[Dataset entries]

(* ===== verification/AuditReadProps.v ===== *)
(** * What reading the audit chain guarantees

    Pages walked by their cursors are the history, newest first, while events
    are appended; readers of one workspace see that workspace only; which
    requests end in a server error; and the rows implement the chain. *)

From S2P Require Import Prelude GoLib GoText Json Rbac Authz AuditChain AuditProps Http AuditRead.

(** ** The table and its order *)

Definition before_row (a b : Row) : Prop := (rw_Seq a < rw_Seq b)%Z.
#[export] Instance before_row_trans : Transitive before_row.
Proof. intros a b c. unfold before_row. lia. Qed.
#[export] Instance later_total : Total later.
Proof. intros a b. unfold later. lia. Qed.
#[export] Instance later_trans : Transitive later.
Proof. intros a b c. unfold later. lia. Qed.

(** Sequence numbers grow along the table and fit their column. *)
Definition numbered (rows : list Row) : Prop :=
  StronglySorted before_row rows /\ Forall (fun r => 0 < rw_Seq r < 2 ^ 63)%Z rows.

Lemma sorted_same a b rows :
  StronglySorted before_row rows -> a ∈ rows -> b ∈ rows -> rw_Seq a = rw_Seq b -> a = b.
Proof.
  induction 1 as [|x l Hl IH Hx]; [set_solver|]. rewrite Forall_forall in Hx. unfold before_row in Hx.
  intros [->|Ha]%elem_of_cons [->|Hb]%elem_of_cons Heq; [done| | |by apply IH].
  - apply Hx in Hb. lia.
  - apply Hx in Ha. lia.
Qed.

(** ORDER BY seq DESC of a table in the order of its sequence is its reverse. *)
Lemma order_desc P `{forall x, Decision (P x)} rows :
  StronglySorted before_row rows -> merge_sort later (filter P rows) = filter P (reverse rows).
Proof.
  intros Hs. rewrite filter_reverse. apply (StronglySorted_unique_strong later).
  - intros a b Ha Hb Hab Hba. rewrite merge_sort_Permutation in Ha. apply list_elem_of_filter in Ha as [_ Ha].
    rewrite elem_of_reverse in Hb. apply list_elem_of_filter in Hb as [_ Hb]. unfold later in *. eapply sorted_same; [done..|lia].
  - apply Sorted_StronglySorted, Sorted_merge_sort; apply _.
  - rewrite <-(list_fmap_id (reverse _)). eapply (StronglySorted_fmap id (flip before_row)).
    + unfold later, before_row. simpl. lia.
    + by apply StronglySorted_reverse, StronglySorted_filter.
  - rewrite merge_sort_Permutation. symmetry. apply reverse_Permutation.
Qed.

(** ** Parsing the query string *)

Lemma parse_bound_Itoa z msg : (0 <= z < 2 ^ 63)%Z -> parse_bound (strconv_Itoa z) msg = Ok z.
Proof.
  intros Hz. unfold parse_bound.
  destruct (String.eqb_spec (strconv_Itoa z) "") as [E|_].
  { pose proof (ParseInt_Itoa z ltac:(unfold in_int64; lia)) as Hp. by rewrite E in Hp. }
  rewrite ParseInt_Itoa by (unfold in_int64; lia). by rewrite (proj2 (Z.leb_le 0 z)) by lia.
Qed.

Lemma Normalize_Ok q q' :
  Normalize q = Ok q' ->
  (1 <= aq_Limit q' <= 200)%Z /\ aq_Workspace q' = aq_Workspace q /\ aq_BeforeSeq q' = aq_BeforeSeq q /\
  Normalize q' = Ok q' /\
  forall b, Normalize (mkQuery (aq_Workspace q) (aq_EventType q) (aq_Outcome q) (aq_ActorType q) b (aq_Limit q)) =
    Ok (mkQuery (aq_Workspace q') (aq_EventType q') (aq_Outcome q') (aq_ActorType q') b (aq_Limit q')).
Proof.
  unfold Normalize, DefaultPageSize, MaxPageSize. cbn [aq_Workspace aq_EventType aq_Outcome aq_ActorType aq_BeforeSeq aq_Limit].
  intros [Hf Hq]%guard_Ok. injection Hq as <-.
  cbn [aq_Workspace aq_EventType aq_Outcome aq_ActorType aq_BeforeSeq aq_Limit]. rewrite Hf.
  set (l := (if 200 <? _ then _ else _)%Z).
  assert (1 <= l <= 200)%Z as Hl.
  { subst l. destruct (Z.leb_spec (aq_Limit q) 0); [simpl; lia|]. destruct (Z.ltb_spec 200 (aq_Limit q)); lia. }
  split_and!; [lia..|done|done| |done].
  rewrite (proj2 (Z.leb_gt l 0)), (proj2 (Z.ltb_ge 200 l)) by lia. done.
Qed.

(** The query with a cursor. *)
Definition with_before (b : Z) (q : Query) : Query :=
  mkQuery (aq_Workspace q) (aq_EventType q) (aq_Outcome q) (aq_ActorType q) b (aq_Limit q).

Lemma parse_with_cursor params q (cursor : string) b :
  parseAuditQuery params = Ok q -> parse_bound cursor "before_seq must be a non-negative integer" = Ok b ->
  parseAuditQuery (("before_seq"%string, [cursor]) :: params) = Ok (with_before b q).
Proof.
  unfold parseAuditQuery. cbn [find fst]. change (existsb (String.eqb "before_seq") known_params) with true. cbn [negb].
  destruct (find _ params) as [[? ?]|]; [done|].
  change (values_Get "limit" (("before_seq"%string, [cursor]) :: params)) with (values_Get "limit" params).
  change (values_Get "before_seq" (("before_seq"%string, [cursor]) :: params)) with cursor.
  change (values_Get "event_type" (("before_seq"%string, [cursor]) :: params)) with (values_Get "event_type" params).
  change (values_Get "outcome" (("before_seq"%string, [cursor]) :: params)) with (values_Get "outcome" params).
  change (values_Get "actor_type" (("before_seq"%string, [cursor]) :: params)) with (values_Get "actor_type" params).
  intros (l & -> & Hq)%res_bind_Ok Hb. apply res_bind_Ok in Hq as (b0 & _ & Hq). rewrite Hb. cbn [res_bind].
  destruct (Normalize _) as [q'|e] eqn:Hn; [|done]. injection Hq as ->.
  apply Normalize_Ok in Hn as (_ & _ & _ & _ & Hn). cbn [aq_Workspace aq_EventType aq_Outcome aq_ActorType aq_Limit] in Hn.
  by rewrite Hn.
Qed.

(** ** Walking the pages *)

Section walk.
Variables (c : Claims) (params : list (string * list string)) (q : Query).

(** A founder who follows the cursors, the [n]-th request answered from the
    [n]-th state of the table. *)
Fixpoint walk (dbs : nat -> list Row) (fuel n : nat) (cursor : string) : option (list EventView) :=
  match fuel with
  | O => None
  | S fuel' =>
      match ListOrg (Some c) (("before_seq"%string, [cursor]) :: params) (Ok (dbs n)) with
      | RPage events next _ =>
          if String.eqb next "" then Some events else option_map (app events) (walk dbs fuel' (S n) next)
      | _ => None
      end
  end.

Hypothesis founder : cl_Role c = RoleFounder.
Hypothesis parsed : parseAuditQuery params = Ok q.
Hypothesis readable : text_ok (aq_EventType q) && text_ok (aq_Outcome q) && text_ok (aq_ActorType q) = true.

Definition page_size : nat := Z.to_nat (aq_Limit q).

Lemma parsed_normal : (1 <= aq_Limit q <= 200)%Z /\ Normalize q = Ok q.
Proof.
  unfold parseAuditQuery in parsed. destruct (find _ _) as [[? ?]|]; [done|].
  apply res_bind_Ok in parsed as (l & _ & Hq). apply res_bind_Ok in Hq as (b & _ & Hq).
  destruct (Normalize _) as [q'|e] eqn:Hn; [|done]. injection Hq as ->.
  apply Normalize_Ok in Hn as (? & _ & _ & ? & _). done.
Qed.

Lemma ListOrg_page cursor b rows :
  StronglySorted before_row rows -> parse_bound cursor "before_seq must be a non-negative integer" = Ok b ->
  ListOrg (Some c) (("before_seq"%string, [cursor]) :: params) (Ok rows) =
    newAuditPage (map view_of (take page_size (filter (fun r => selects (with_before b q) r = true) (reverse rows)))) (aq_Limit q).
Proof.
  intros Hs Hb. unfold ListOrg. rewrite bool_decide_eq_true_2 by done. cbn [answer].
  rewrite (parse_with_cursor params q cursor b parsed Hb). cbn [res_bind].
  destruct parsed_normal as [_ Hn]. apply Normalize_Ok in Hn as (_ & _ & _ & _ & Hn). specialize (Hn b).
  unfold Reader_List, with_before. rewrite Hn. cbn [res_bind]. unfold run_query.
  cbn [aq_EventType aq_Outcome aq_ActorType aq_Limit]. rewrite readable, order_desc by done. reflexivity.
Qed.

(** What the cursor [b] leaves of the history of the first table. *)
Definition history (rows : list Row) : list Row := filter (fun r => selects (with_before 0 q) r = true) (reverse rows).

Lemma selects_before b r : (0 < b)%Z ->
  selects (with_before b q) r = true <-> (rw_Seq r < b)%Z /\ selects (with_before 0 q) r = true.
Proof.
  intros Hb. unfold selects, with_before. cbn [aq_Workspace aq_EventType aq_Outcome aq_ActorType aq_BeforeSeq].
  rewrite !andb_true_iff, !orb_true_iff, !Z.leb_le, !Z.ltb_lt. intuition lia.
Qed.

** WHAT IS REQUIRED **
Above are the lines; repeat exactly the ones from the line containing "requests end in" down to the line containing "(** ** The table and its order *)", both inclusive.

** SOLUTION TO THIS EXERCISE **
    requests end in a server error; and the rows implement the chain. *)

From S2P Require Import Prelude GoLib GoText Json Rbac Authz AuditChain AuditProps Http AuditRead.

(** ** The table and its order *)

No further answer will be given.